Submitted to: Cryobiology
Publication Type: Abstract Only
Publication Acceptance Date: 6/30/2013
Publication Date: 12/13/2013
Citation: Purdy, P.H., Spiller, S.F., Blackburn, H.D. 2013. Rooster sperm plasma membrane protein and phospholipid organization and reorganization attributed to cooling and cryopreservation. Cryobiology. https://doi.org/10.1016/j.cryobiol.2013.09.035.
Interpretive Summary: Frequently, animal cell membrane pliability is used to assess the potential for a cell to survive freezing and predict the post-thaw quality following storage but the results of this assessment are not consistent across species and only evaluate the effects of one component, lipids while minimizing the potential impact of another component, proteins. Therefore, this research explored the interactions of these components during the freezing process of rooster sperm in order to potentially enable identification of poor samples prior to freezing. Our results demonstrate that when analyzed separately, they can be used to predict post-thaw quality and when combined a more accurate prediction of post-thaw quality can be generated. Consequently, these results provide scientists and commercial entities that freeze semen for artificial insemination with a better understanding of a membrane during the freezing process.
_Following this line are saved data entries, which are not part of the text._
(** * Article extraction and block conversion of [scripts/register-images.js]

    A shallow embedding of the Twig parser ([parseTwigFile] and the functions
    it calls) and of the rich-text builder ([buildRichTextContent],
    [parseInlineHtml]), followed by the properties established about them.

    Conventions of the embedding:
    - a JavaScript string is a [list ascii]: one element per code unit, the
      model covering code units below 256;
    - a JavaScript index is a [Z], so that the [-1] of [indexOf] and the
      clamping and swapping of [substring] are the ones of the language;
    - a [while] loop is an instance of [while], which iterates a body while a
      condition holds and takes the number of iterations it may use;
    - a regular expression literal is a term of [regex], run by a backtracking
      matcher with the priorities of the language (leftmost match, greedy and
      lazy repetition, first alternative first). *)

From Stdlib Require Import Ascii String.
From Stdlib Require Import List ZArith Lia Bool Arith.
Import ListNotations.

Set Implicit Arguments.

(* ------------------------------------------------------------------------- *)
(** ** Strings *)

Module JsString.

Definition str := list ascii.

(** A literal of the source. *)
Definition js (s : string) : str := list_ascii_of_string s.

Definition len (s : str) : Z := Z.of_nat (length s).

Definition chr_eqb (a b : ascii) : bool := Ascii.eqb a b.
Arguments chr_eqb : simpl never.

Fixpoint str_eqb (a b : str) : bool :=
  match a, b with
  | [], [] => true
  | x :: a', y :: b' => chr_eqb x y && str_eqb a' b'
  | _, _ => false
  end.

(** A string is truthy when it is not empty. *)
Definition truthy (s : str) : bool :=
  match s with [] => false | _ => true end.

(** White space and line terminators, as [\s] and [trim] see them. *)
Definition isSpace (c : ascii) : bool :=
  match N_of_ascii c with
  | 9%N | 10%N | 11%N | 12%N | 13%N | 32%N | 160%N => true
  | _ => false
  end.

(** Line terminators, which [.] refuses without the [s] flag. *)
Definition isLineTerminator (c : ascii) : bool :=
  match N_of_ascii c with
  | 10%N | 13%N => true
  | _ => false
  end.

Fixpoint trimStart (s : str) : str :=
  match s with
  | c :: s' => if isSpace c then trimStart s' else s
  | [] => []
  end.

Definition trimEnd (s : str) : str := rev (trimStart (rev s)).

Definition trim (s : str) : str := trimEnd (trimStart s).

Fixpoint startsWith (s p : str) {struct p} : bool :=
  match p, s with
  | [], _ => true
  | x :: p', y :: s' => chr_eqb x y && startsWith s' p'
  | _ :: _, [] => false
  end.

(** First index, counted from [i], at which [pat] starts in [s]. *)
Fixpoint findFrom (pat s : str) (i : nat) : option nat :=
  if startsWith s pat then Some i
  else match s with
       | [] => None
       | _ :: s' => findFrom pat s' (S i)
       end.

Definition clamp (s : str) (i : Z) : nat :=
  Z.to_nat (Z.min (Z.max i 0) (len s)).

(** [s.indexOf(pat, from)]. *)
Definition indexOf (s pat : str) (from : Z) : Z :=
  let k := clamp s from in
  match findFrom pat (skipn k s) k with
  | Some i => Z.of_nat i
  | None => (-1)%Z
  end.

Definition includes (s pat : str) : bool :=
  negb (indexOf s pat 0 =? -1)%Z.

(** [s.substring(a, b)]: both ends clamped to the string, swapped when
    [a > b]. *)
Definition substring (s : str) (a b : Z) : str :=
  let a' := clamp s a in
  let b' := clamp s b in
  let lo := Nat.min a' b' in
  let hi := Nat.max a' b' in
  firstn (hi - lo) (skipn lo s).

(** [s.substring(a)]. *)
Definition substringFrom (s : str) (a : Z) : str := skipn (clamp s a) s.

(** [s[i]], [None] standing for [undefined]. *)
Definition charAt (s : str) (i : Z) : option ascii :=
  if (i <? 0)%Z then None else nth_error s (Z.to_nat i).

Definition charIs (s : str) (i : Z) (c : ascii) : bool :=
  match charAt s i with
  | Some x => chr_eqb x c
  | None => false
  end.

(** [s.split(sep)] for a separator of one character: the pieces between the
    separators, in order, the empty ones included. *)
Fixpoint splitChar (sep : ascii) (s : str) : list str :=
  match s with
  | [] => [[]]
  | c :: s' =>
      if chr_eqb c sep then [] :: splitChar sep s'
      else match splitChar sep s' with
           | p :: ps => (c :: p) :: ps
           | [] => [[c]]
           end
  end.

End JsString.
Import JsString.

(* ------------------------------------------------------------------------- *)
(** ** Loops *)

(** [while fuel cond body s] runs [while (cond) body] from the state [s] for at
    most [fuel] iterations; [None] when the condition still holds after them. *)
Fixpoint while (St : Type) (fuel : nat) (cond : St -> bool) (body : St -> St)
    (s : St) : option St :=
  if cond s then
    match fuel with
    | O => None
    | S fuel' => while fuel' cond body (body s)
    end
  else Some s.

(** The loop with a budget of [fuel] iterations, the state being left as it is
    should the budget not suffice. Every loop of the source is given a budget
    that does suffice ([scanLoop_terminates], [skipStrings_terminates],
    [seekBracket_terminates]). *)
Definition runWhile (St : Type) (fuel : nat) (cond : St -> bool)
    (body : St -> St) (s : St) : St :=
  match while fuel cond body s with
  | Some s' => s'
  | None => s
  end.

(* ------------------------------------------------------------------------- *)
(** ** The delimiter scan

    The source repeats one loop for braces ([parseArticleDataPattern]),
    parentheses ([parseMacroCallPattern]) and brackets
    ([findContentSectionsEnd], [parseContentSections]):
<<
    let depth = 1; let pos = start + 1;
    while (pos < text.length && depth > 0) {
      if (text[pos] === OPEN) depth++;
      else if (text[pos] === CLOSE) depth--;
      pos++;
    }
>>
    The state of the loop is the pair of [pos] and [depth]. *)

Record ScanState := { scanPos : Z; scanDepth : Z }.

Definition scanCond (text : str) (st : ScanState) : bool :=
  (scanPos st <? len text)%Z && (0 <? scanDepth st)%Z.

Definition scanBody (open close : ascii) (text : str) (st : ScanState)
    : ScanState :=
  {| scanPos := scanPos st + 1;
     scanDepth :=
       if charIs text (scanPos st) open then scanDepth st + 1
       else if charIs text (scanPos st) close then scanDepth st - 1
       else scanDepth st |}%Z.

Definition scanLoop (fuel : nat) (open close : ascii) (text : str) (pos : Z)
    : option ScanState :=
  while fuel (scanCond text) (scanBody open close text)
    {| scanPos := pos; scanDepth := 1 |}.

(** The value of [pos] after the loop started at [pos] with depth 1. *)
Definition scanClose (open close : ascii) (text : str) (pos : Z) : Z :=
  scanPos (runWhile (length text) (scanCond text) (scanBody open close text)
             {| scanPos := pos; scanDepth := 1 |}).

(* ------------------------------------------------------------------------- *)
(** ** Regular expressions

    The fragment of the language's regular expressions that the source uses:
    character classes, literals, sequence, alternation, greedy and lazy
    repetition, and capture groups (none of them under a repetition). The
    matcher is the backtracking one of the language, in continuation-passing
    style: [run r s cs k] matches [r] at the head of [s] and hands the rest of
    the string and the captures to [k]; when [k] fails, the next choice of [r]
    is tried. *)

Module Regex.

Inductive regex : Type :=
| Eps
| Chr (p : ascii -> bool)
| Lit (l : str)
| Seq (r1 r2 : regex)
| Alt (r1 r2 : regex)
| Star (greedy : bool) (r : regex)
| Group (n : nat) (r : regex).

(** The captures so far, the latest first. *)
Definition Caps := list (nat * str).

Definition Cont (A : Type) := str -> Caps -> option A.

Section Matcher.
Variable A : Type.

(** Repetition of [body]: an iteration that consumes nothing is refused, so at
    most [length s] iterations can be made from [s], which is the [fuel] that
    [run] gives. *)
Fixpoint repeatMatch (fuel : nat) (greedy : bool)
    (body : str -> Caps -> Cont A -> option A)
    (s : str) (cs : Caps) (k : Cont A) : option A :=
  match fuel with
  | O => k s cs
  | S fuel' =>
      let again (_ : unit) :=
        body s cs (fun s' cs' =>
          if length s' <? length s
          then repeatMatch fuel' greedy body s' cs' k
          else None) in
      if greedy then
        match again tt with
        | Some x => Some x
        | None => k s cs
        end
      else
        match k s cs with
        | Some x => Some x
        | None => again tt
        end
  end.

Fixpoint run (r : regex) (s : str) (cs : Caps) (k : Cont A) : option A :=
  match r with
  | Eps => k s cs
  | Chr p =>
      match s with
      | c :: s' => if p c then k s' cs else None
      | [] => None
      end
  | Lit l => if startsWith s l then k (skipn (length l) s) cs else None
  | Seq r1 r2 => run r1 s cs (fun s' cs' => run r2 s' cs' k)
  | Alt r1 r2 =>
      match run r1 s cs k with
      | Some x => Some x
      | None => run r2 s cs k
      end
  | Star greedy r1 => repeatMatch (length s) greedy (run r1) s cs k
  | Group n r1 =>
      run r1 s cs (fun s' cs' =>
        k s' ((n, firstn (length s - length s') s) :: cs'))
  end.

End Matcher.

(** A match at the head of [s]: what follows the match, and the captures. *)
Definition matchHere (r : regex) (s : str) : option (str * Caps) :=
  run r s [] (fun s' cs => Some (s', cs)).

(** What [exec] and [match] return: the index of the leftmost match, the
    matched text, the captures and what follows the match. *)
Record Match := {
  mIndex : nat;
  mText : str;
  mCaps : Caps;
  mRest : str
}.

Fixpoint searchFrom (r : regex) (s : str) (i : nat) : option Match :=
  match matchHere r s with
  | Some (rest, cs) =>
      Some {| mIndex := i; mText := firstn (length s - length rest) s;
              mCaps := cs; mRest := rest |}
  | None =>
      match s with
      | [] => None
      | _ :: s' => searchFrom r s' (S i)
      end
  end.
(** ** What the mirror step leaves alone *)

(** C8, as amended. A mirror step that returns has deleted nothing: every
    entry is still there with its file type. An entry under the target
    folder whose counterpart under the source folder is absent when the step
    ends (so was absent throughout, the step deleting nothing) is exactly as
    it was, and so is every entry outside the target folder, the folder that
    holds the target apart. When neither folder is inside the other, this
    holds for every entry whose counterpart is absent when the step begins.
    [CopyToDirectory] without [cleanDest] deletes nothing either, and with
    [cleanDest] deletes nothing outside the destination: only its clean step
    removes entries. *)
Theorem CopyDirTo_leaves_strays (H : host) (fuel : nat) (s t : path) (w w' : world) :
  CopyDirTo fuel H s t w = Ok (tt, w') ->
  (forall k n, files w !! k = Some n ->
               exists n', files w' !! k = Some n' /\ status n' = status n)
  /\ (forall rel, files w' !! (s ++ rel) = None ->
                  files w' !! (t ++ rel) = files w !! (t ++ rel))
  /\ (forall k, ~ t `prefix_of` k -> k <> parent_path t ->
                files w' !! k = files w !! k)
  /\ (~ s `prefix_of` t -> ~ t `prefix_of` s ->
      forall rel, files w !! (s ++ rel) = None ->
                  files w' !! (t ++ rel) = files w !! (t ++ rel))
  /\ (forall destination source w0 hr w0',
        CopyToDirectory fuel H destination source false w0 = Ok (hr, w0') ->
        forall k, is_Some (files w0 !! k) -> is_Some (files w0' !! k))
  /\ (forall destination source cleanDest w0 hr w0',
        CopyToDirectory fuel H destination source cleanDest w0 = Ok (hr, w0') ->
        forall k, ~ to_path destination `prefix_of` k ->
                  is_Some (files w0 !! k) -> is_Some (files w0' !! k)).
Proof.
  intros Hrun. apply CopyDirTo_mirrored in Hrun as [Hkept Hchanged].
  assert (Hstray : forall rel, files w' !! (s ++ rel) = None ->
                               files w' !! (t ++ rel) = files w !! (t ++ rel)).
  { intros rel Hnone.
    destruct (decide (files w' !! (t ++ rel) = files w !! (t ++ rel))) as [|Hne]; [done|].
    destruct (Hchanged _ Hne) as (rel' & Heq & Hsome).
    apply app_inv_head in Heq as <-. rewrite Hnone in Hsome. now destruct Hsome. }
  split; [exact Hkept|]. split; [exact Hstray|]. split; [|split; [|split]].
  - intros k Hout _.
    destruct (decide (files w' !! k = files w !! k)) as [|Hne]; [done|].
    destruct (Hchanged _ Hne) as (rel' & -> & _). exfalso. apply Hout. now exists rel'.
  - intros Hst Hts rel Hnone. apply Hstray.
    destruct (decide (files w' !! (s ++ rel) = files w !! (s ++ rel))) as [Heq|Hne].
    { now rewrite Heq. }
    destruct (Hchanged _ Hne) as (rel' & Heq & _). exfalso.
    apply app_eq_inv in Heq as [(u & -> & _) | (u & -> & _)].
    + apply Hts. now exists u.
    + apply Hst. now exists u.
  - intros destination source w0 hr w0'. unfold CopyToDirectory.
    destruct (bool_decide _).
    { intros [= _ <-]. auto. }
    intros Hrun0. apply bind_Ok in Hrun0 as (clean & w1 & Hclean & Hrun0).
    injection Hclean as <- <-.
    apply bind_Ok in Hrun0 as ([] & w1 & Hnone & Hrun0). injection Hnone as <-.
    apply bind_Ok in Hrun0 as ([] & w2 & Hrun0 & Hret). injection Hret as _ <-.
    apply CopyDirTo_mirrored in Hrun0 as [Hkept0 _].
    intros k. now apply kept_is_Some.
  - intros destination source cleanDest w0 hr w0'. unfold CopyToDirectory.
    destruct (bool_decide _).
    { intros [= _ <-]. auto. }
    intros Hrun0 k Hout Hk.
    apply bind_Ok in Hrun0 as (clean & w1 & Hclean & Hrun0).
    assert (w1 = w0) as ->.
    { destruct cleanDest; now injection Hclean as _ <-. }
    apply bind_Ok in Hrun0 as ([] & w2 & Hrm & Hrun0).
    apply bind_Ok in Hrun0 as ([] & w3 & Hrun0 & Hret). injection Hret as _ <-.
    apply CopyDirTo_mirrored in Hrun0 as [Hkept0 _].
    apply (kept_is_Some _ _ _ Hkept0).
    destruct clean.
    + unfold remove_all in Hrm. destruct (refuses H _); [discriminate|].
      injection Hrm as <-. cbn [files]. now rewrite lookup_remove_all.
    + now injection Hrm as <-.
Qed.

Lemma CopyDirTo_leaves_strays_witness :
  exists w', CopyDirTo 3 quiet ["C:"; "src"] ["C:"; "dst"] disk0 = Ok (tt, w')
             /\ files disk0 !! (["C:"; "src"] ++ ["stray"]) = None
             /\ files w' !! (["C:"; "dst"] ++ ["stray"]) = Some (File 3 "stray").
Proof.
  destruct (CopyDirTo 3 quiet ["C:"; "src"] ["C:"; "dst"] disk0)
    as [[[] w']| |] eqn:Hrun; [|vm_compute in Hrun; discriminate Hrun ..].
  exists w'. split; [reflexivity|]. split; [reflexivity|].
  rewrite (proj1 (proj2 (proj2 (proj2
             (CopyDirTo_leaves_strays quiet 3 ["C:"; "src"] ["C:"; "dst"] disk0 w' Hrun))))).
  - reflexivity.
  - intros [k Hk]. discriminate Hk.
  - intros [k Hk]. discriminate Hk.
  - reflexivity.
Defined.

(** C8, as the claim has it, fails. With the target folder [C:\a] above the
    source folder [C:\a\b], which the guard of [CopyToDirectory] lets
    through, the step writes into its own source: it copies
    [C:\a\b\b\sub\x] to [C:\a\b\sub\x], and then, walking [C:\a\b\sub], copies
    that file over [C:\a\sub\x], an entry of the destination whose counterpart
    [C:\a\b\sub\x] was absent from the source when the step began. *)
Lemma CopyDirTo_overwrites_stray :
  files over !! (["C:"; "a"; "b"] ++ ["sub"; "x"]) = None
  /\ files over !! (["C:"; "a"] ++ ["sub"; "x"]) = Some (File 3 "stray")
  /\ (exists w', CopyDirTo 4 quiet ["C:"; "a"; "b"] ["C:"; "a"] over = Ok (tt, w')
                 /\ files w' !! (["C:"; "a"] ++ ["sub"; "x"]) = Some (File 10 "new x"))
  /\ (exists w', CopyToDirectory 4 quiet "C:\a" "C:\a\b" false over = Ok (S_OK, w')
                 /\ files w' !! (["C:"; "a"] ++ ["sub"; "x"]) = Some (File 10 "new x")).
Proof.
  split; [reflexivity|]. split; [reflexivity|]. split.
  - eexists. split; [vm_compute; reflexivity|]. vm_compute. reflexivity.
  - eexists. split; [vm_compute; reflexivity|]. vm_compute. reflexivity.
Qed.


(** ** Every file is mirrored *)

Lemma children_paths_NoDup (m : gmap path node) (p : path) :
  NoDup (entry_path <$> children m p).
Proof.
  unfold children. pose proof (NoDup_fst_map_to_list m) as Hnd.
  induction (map_to_list m) as [|[k nd] l IH]; [constructor|].
  rewrite fmap_cons in Hnd. apply NoDup_cons in Hnd as [Hk Hl]. cbn [omap list_omap].
  cbn [fst snd]. destruct (decide (child_of p k)); [|now apply IH].
  cbn [fmap list_fmap entry_path]. apply NoDup_cons. split; [|now apply IH].
  intros Hin. apply Hk. apply list_elem_of_fmap in Hin as (e & -> & He).
  apply list_elem_of_omap in He as ([k' nd'] & Hkv & Hsome). cbn [fst snd] in Hsome.
  destruct (decide (child_of p k')); [|discriminate]. injection Hsome as <-.
  cbn [entry_path]. apply list_elem_of_fmap. now exists (k', nd').
Qed.



(** When neither folder is inside the other, the source is left as it is. *)
Lemma mirrored_source (s t : path) m m' :
  mirrored s t m m' -> ~ s `prefix_of` t -> ~ t `prefix_of` s ->
  forall rel, m' !! (s ++ rel) = m !! (s ++ rel).
Proof.
  intros [_ Hchanged] Hst Hts rel.
  destruct (decide (m' !! (s ++ rel) = m !! (s ++ rel))) as [|Hne]; [done|].
  destruct (Hchanged _ Hne) as (rel' & Heq & _). exfalso.
  apply app_eq_inv in Heq as [(u & -> & _) | (u & -> & _)].
  - apply Hts. now exists u.
  - apply Hst. now exists u.
Qed.

Lemma mirrored_outside (s t : path) m m' k :
  mirrored s t m m' -> ~ t `prefix_of` k -> m' !! k = m !! k.
Proof.
  intros [_ Hchanged] Hout.
  destruct (decide (m' !! k = m !! k)) as [|Hne]; [done|].
  destruct (Hchanged _ Hne) as (rel' & -> & _). exfalso. apply Hout. now exists rel'.
Qed.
This may, after further exploration, be used as an assay that can identify inferior samples prior to freezing and thus save valuable time and resources by only freezing samples deemed to be of a higher quality.
Technical Abstract: A plasma membrane that can respond to physical and chemical stresses is requisite in order for a cell to survive cryopreservation. The dynamic nature of a membrane is determined by the components (cholesterol, phospholipids, protein) which, in conjunction with environmental factors such as temperature and diluent, determine the plasma membrane organization and consequential fluidity. Frequently, the membrane fluidity, defined as the cholesterol to phospholipid ratio, is used to assess the potential for cryopreservation success and predict the post-thaw quality. Still, the results of this assessment are not consistent across species and only evaluate the effects of cholesterol and phospholipids while minimizing the potential impact of membrane proteins. For that reason, this research explored the interactions of membrane fluidity and protein organization during the cooling and cryopreservation process of rooster sperm using the fluorescent stains merocyanine 540 and rhodamine 640 to assess plasma membrane phospholipid and protein organization, respectively. Our results demonstrate that when analyzed separately, membrane phospholipid and protein organization can be used to predict post-thaw quality. What's more, an interaction of phospholipid and protein reorganization can be modeled during the cryopreservation process when the results of both analyses are combined and can be used to predict the post-thaw quality. This reorganization is dependent upon the cryopreservation diluent, penetrating cryoprotectant, and environmental temperature. Consequently, these results demonstrate the kinetic nature of the rooster sperm plasma membrane and present an assay that, following additional investigation, may potentially be used to monitor the quality of sperm samples.